EXERCISE PROMPT:
Reproduce the lines of the listing exactly, beginning at the top, until the line with "[services/atc_canonical.py], [services/atp_canonical.py]) and" has been reproduced too.

DATA FOR THIS TASK:

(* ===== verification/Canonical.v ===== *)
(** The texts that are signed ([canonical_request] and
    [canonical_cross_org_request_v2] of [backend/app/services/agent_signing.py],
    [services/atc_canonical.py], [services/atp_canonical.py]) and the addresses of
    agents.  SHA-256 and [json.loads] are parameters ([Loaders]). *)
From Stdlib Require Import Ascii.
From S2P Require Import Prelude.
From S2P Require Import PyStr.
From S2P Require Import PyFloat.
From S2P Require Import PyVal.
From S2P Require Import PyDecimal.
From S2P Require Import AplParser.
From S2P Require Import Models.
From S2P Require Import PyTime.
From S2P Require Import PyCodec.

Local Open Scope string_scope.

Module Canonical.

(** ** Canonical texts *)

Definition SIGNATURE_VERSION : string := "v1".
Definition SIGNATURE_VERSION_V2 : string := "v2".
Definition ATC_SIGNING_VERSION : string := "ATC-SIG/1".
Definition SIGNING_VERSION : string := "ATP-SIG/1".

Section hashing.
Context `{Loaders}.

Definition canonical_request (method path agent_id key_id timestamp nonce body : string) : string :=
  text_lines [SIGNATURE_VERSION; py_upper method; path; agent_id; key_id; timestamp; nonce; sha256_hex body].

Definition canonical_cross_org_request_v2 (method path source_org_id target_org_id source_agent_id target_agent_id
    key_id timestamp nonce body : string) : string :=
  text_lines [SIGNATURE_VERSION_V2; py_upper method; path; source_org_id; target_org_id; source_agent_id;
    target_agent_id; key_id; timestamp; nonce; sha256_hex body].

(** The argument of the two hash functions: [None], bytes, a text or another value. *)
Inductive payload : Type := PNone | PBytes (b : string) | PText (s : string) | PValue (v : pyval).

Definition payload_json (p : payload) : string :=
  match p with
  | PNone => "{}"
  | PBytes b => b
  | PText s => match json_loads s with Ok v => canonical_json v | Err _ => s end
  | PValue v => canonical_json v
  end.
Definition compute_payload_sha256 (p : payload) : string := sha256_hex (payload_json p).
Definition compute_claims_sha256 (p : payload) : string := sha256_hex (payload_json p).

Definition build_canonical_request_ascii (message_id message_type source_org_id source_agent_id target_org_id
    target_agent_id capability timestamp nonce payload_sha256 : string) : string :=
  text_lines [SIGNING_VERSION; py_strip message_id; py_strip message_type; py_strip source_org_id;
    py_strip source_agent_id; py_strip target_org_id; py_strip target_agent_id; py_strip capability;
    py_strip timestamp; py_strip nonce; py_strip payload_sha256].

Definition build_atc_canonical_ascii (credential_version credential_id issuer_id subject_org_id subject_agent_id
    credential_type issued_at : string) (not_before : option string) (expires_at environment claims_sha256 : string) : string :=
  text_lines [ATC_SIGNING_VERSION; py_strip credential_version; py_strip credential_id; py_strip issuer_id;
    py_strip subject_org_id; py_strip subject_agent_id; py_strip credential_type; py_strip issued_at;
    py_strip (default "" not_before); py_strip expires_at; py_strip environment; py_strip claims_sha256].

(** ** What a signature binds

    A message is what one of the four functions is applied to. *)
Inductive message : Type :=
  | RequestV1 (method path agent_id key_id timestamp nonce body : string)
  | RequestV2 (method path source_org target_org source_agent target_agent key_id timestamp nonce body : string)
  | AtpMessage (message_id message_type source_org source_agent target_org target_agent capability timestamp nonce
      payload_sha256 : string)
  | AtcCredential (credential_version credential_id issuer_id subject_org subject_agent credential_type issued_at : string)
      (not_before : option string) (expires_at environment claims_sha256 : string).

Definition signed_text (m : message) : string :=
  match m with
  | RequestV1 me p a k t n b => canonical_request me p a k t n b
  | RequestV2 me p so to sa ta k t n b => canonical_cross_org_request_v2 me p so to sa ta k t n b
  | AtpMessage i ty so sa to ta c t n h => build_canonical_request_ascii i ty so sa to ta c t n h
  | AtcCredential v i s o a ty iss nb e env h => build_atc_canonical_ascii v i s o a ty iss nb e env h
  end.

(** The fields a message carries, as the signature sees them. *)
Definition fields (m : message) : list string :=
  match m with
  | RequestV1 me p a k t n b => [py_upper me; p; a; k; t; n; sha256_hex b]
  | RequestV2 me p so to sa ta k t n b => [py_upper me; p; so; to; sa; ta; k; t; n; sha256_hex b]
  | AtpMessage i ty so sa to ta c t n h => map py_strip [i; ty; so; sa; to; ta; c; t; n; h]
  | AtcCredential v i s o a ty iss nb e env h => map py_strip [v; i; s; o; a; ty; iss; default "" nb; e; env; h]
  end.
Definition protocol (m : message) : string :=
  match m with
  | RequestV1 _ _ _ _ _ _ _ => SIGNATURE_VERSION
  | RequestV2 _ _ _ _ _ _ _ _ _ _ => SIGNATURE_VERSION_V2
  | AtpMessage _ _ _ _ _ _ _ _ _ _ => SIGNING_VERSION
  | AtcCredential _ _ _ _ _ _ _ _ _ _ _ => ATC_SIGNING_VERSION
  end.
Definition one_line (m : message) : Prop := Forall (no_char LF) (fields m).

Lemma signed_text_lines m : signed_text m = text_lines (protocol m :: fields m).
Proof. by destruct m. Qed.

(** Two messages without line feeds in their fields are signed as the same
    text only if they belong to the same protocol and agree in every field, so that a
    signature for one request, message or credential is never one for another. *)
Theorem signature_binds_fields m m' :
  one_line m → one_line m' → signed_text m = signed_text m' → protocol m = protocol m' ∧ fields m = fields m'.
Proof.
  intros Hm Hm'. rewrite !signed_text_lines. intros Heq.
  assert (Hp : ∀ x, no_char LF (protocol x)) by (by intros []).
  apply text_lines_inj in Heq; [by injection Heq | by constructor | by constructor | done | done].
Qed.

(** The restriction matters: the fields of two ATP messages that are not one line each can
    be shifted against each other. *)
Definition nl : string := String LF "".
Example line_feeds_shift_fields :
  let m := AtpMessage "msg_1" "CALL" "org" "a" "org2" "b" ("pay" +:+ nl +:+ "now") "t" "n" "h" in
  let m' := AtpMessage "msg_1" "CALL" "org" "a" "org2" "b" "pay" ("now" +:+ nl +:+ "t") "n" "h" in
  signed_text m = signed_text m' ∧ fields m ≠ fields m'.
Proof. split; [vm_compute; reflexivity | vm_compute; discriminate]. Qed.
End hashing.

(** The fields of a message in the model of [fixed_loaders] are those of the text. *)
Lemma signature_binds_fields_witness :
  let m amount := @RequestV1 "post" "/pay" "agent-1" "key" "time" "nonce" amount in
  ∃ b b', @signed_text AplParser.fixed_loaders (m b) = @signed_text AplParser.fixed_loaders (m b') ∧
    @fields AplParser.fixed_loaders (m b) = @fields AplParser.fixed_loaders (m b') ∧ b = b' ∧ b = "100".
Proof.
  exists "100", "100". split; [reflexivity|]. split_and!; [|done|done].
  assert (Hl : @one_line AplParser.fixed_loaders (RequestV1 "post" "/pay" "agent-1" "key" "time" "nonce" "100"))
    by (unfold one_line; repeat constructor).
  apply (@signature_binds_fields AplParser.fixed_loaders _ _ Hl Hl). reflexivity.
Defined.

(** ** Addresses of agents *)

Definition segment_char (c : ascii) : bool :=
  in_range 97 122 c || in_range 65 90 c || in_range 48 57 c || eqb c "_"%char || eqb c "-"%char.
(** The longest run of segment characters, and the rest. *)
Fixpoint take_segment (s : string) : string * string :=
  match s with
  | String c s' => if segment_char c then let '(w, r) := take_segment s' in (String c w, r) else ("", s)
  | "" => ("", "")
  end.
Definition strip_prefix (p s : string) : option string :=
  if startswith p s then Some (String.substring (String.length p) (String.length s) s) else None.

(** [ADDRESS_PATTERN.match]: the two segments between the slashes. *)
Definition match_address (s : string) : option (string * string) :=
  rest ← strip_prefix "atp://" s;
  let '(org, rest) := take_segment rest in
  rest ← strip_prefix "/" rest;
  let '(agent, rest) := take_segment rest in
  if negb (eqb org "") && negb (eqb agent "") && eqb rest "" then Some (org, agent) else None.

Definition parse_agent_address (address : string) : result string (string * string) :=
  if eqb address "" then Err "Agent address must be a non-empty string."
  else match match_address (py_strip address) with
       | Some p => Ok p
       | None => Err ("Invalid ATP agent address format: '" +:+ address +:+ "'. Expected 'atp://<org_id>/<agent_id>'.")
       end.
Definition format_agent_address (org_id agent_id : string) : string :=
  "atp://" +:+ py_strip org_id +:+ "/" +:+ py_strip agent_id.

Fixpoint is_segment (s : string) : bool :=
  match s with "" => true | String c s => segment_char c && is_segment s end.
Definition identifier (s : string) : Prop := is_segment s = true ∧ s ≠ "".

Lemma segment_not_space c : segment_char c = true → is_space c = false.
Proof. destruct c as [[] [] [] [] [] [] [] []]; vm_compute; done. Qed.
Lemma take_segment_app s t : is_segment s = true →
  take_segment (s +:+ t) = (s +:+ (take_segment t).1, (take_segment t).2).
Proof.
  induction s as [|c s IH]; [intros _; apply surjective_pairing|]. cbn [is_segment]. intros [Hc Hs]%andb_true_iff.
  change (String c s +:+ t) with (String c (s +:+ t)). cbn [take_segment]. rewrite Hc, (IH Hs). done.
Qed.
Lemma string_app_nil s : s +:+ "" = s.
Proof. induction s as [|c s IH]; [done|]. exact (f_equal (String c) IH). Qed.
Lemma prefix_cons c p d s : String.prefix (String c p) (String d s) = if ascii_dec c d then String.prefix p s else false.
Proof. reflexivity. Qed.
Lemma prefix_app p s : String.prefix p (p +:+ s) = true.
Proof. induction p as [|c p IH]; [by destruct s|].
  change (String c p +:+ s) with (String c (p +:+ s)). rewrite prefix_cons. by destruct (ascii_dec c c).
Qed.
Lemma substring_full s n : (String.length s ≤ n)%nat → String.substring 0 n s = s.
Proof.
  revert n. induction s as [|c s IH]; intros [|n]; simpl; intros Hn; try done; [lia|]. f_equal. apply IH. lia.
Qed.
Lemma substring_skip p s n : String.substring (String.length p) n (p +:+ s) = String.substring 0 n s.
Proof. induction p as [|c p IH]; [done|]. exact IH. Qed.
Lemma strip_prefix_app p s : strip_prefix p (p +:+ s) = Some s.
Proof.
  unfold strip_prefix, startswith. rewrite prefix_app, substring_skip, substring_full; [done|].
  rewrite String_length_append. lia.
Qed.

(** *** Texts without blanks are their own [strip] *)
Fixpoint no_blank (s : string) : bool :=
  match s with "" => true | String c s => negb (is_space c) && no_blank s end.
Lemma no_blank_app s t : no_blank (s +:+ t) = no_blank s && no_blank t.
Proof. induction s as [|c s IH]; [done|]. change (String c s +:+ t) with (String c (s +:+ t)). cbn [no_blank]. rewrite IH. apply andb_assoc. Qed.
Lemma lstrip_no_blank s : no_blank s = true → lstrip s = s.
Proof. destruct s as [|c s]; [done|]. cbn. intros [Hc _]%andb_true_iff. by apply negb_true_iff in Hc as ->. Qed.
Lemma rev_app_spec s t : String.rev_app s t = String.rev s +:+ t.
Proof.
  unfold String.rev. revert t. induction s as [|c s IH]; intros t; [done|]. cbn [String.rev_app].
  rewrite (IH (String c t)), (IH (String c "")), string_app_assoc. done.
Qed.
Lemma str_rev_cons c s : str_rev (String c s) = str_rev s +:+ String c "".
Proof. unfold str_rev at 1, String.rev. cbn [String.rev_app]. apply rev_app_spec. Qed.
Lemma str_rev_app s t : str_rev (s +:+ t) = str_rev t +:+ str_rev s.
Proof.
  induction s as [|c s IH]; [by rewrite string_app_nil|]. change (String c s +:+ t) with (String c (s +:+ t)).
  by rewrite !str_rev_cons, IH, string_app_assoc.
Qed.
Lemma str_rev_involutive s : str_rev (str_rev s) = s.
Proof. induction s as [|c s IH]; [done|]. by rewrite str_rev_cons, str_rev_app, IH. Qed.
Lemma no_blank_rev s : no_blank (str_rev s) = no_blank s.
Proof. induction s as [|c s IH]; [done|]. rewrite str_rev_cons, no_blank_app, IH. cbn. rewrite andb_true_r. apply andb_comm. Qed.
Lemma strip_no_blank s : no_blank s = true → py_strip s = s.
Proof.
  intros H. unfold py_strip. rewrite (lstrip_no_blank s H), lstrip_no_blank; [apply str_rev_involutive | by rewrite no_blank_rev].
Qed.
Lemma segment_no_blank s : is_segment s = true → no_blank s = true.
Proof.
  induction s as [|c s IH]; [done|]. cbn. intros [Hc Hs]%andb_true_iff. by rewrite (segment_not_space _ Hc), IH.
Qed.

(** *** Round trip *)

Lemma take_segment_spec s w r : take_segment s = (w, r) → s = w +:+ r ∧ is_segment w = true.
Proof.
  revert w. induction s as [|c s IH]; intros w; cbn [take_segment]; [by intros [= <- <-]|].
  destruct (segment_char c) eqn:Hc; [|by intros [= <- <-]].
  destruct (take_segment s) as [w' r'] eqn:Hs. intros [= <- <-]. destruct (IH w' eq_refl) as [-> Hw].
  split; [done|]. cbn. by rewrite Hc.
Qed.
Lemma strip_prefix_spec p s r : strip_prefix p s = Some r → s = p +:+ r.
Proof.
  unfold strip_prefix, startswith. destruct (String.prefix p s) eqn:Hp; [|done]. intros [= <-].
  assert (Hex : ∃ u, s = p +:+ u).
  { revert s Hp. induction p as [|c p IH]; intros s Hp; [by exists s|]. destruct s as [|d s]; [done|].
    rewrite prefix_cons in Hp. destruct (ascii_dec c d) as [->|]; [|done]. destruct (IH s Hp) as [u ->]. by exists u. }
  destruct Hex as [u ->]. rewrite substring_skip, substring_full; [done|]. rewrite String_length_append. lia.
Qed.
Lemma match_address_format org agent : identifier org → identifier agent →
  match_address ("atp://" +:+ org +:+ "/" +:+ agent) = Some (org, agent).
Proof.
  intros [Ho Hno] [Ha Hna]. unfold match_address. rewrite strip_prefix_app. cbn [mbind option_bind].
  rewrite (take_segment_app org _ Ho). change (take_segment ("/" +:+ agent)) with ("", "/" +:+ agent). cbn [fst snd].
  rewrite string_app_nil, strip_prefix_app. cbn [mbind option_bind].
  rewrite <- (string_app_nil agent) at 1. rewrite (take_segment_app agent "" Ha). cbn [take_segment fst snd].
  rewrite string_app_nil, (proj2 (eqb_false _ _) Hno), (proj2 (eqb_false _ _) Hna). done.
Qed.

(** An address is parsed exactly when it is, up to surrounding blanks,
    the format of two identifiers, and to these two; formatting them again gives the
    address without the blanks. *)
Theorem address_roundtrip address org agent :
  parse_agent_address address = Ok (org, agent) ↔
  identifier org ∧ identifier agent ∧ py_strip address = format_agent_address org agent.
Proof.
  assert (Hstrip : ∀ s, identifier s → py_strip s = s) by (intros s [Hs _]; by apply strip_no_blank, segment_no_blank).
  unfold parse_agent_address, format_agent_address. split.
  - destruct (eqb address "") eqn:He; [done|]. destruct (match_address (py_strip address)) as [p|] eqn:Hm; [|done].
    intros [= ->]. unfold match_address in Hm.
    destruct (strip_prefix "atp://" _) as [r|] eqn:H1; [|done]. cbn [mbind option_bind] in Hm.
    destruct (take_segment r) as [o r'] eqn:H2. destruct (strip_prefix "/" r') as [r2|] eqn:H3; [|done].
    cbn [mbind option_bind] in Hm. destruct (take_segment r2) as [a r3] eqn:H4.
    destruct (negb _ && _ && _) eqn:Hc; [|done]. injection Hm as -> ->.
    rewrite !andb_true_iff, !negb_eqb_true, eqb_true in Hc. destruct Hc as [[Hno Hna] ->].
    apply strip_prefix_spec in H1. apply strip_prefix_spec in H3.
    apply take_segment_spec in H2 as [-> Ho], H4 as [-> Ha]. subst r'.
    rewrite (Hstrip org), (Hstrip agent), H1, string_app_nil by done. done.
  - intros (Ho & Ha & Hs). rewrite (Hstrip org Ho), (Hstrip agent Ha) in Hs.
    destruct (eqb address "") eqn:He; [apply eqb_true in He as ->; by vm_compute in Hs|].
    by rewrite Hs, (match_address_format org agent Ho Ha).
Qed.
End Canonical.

TASK ANSWER:
(* ===== verification/Canonical.v ===== *)
(** The texts that are signed ([canonical_request] and
    [canonical_cross_org_request_v2] of [backend/app/services/agent_signing.py],
    [services/atc_canonical.py], [services/atp_canonical.py]) and the addresses of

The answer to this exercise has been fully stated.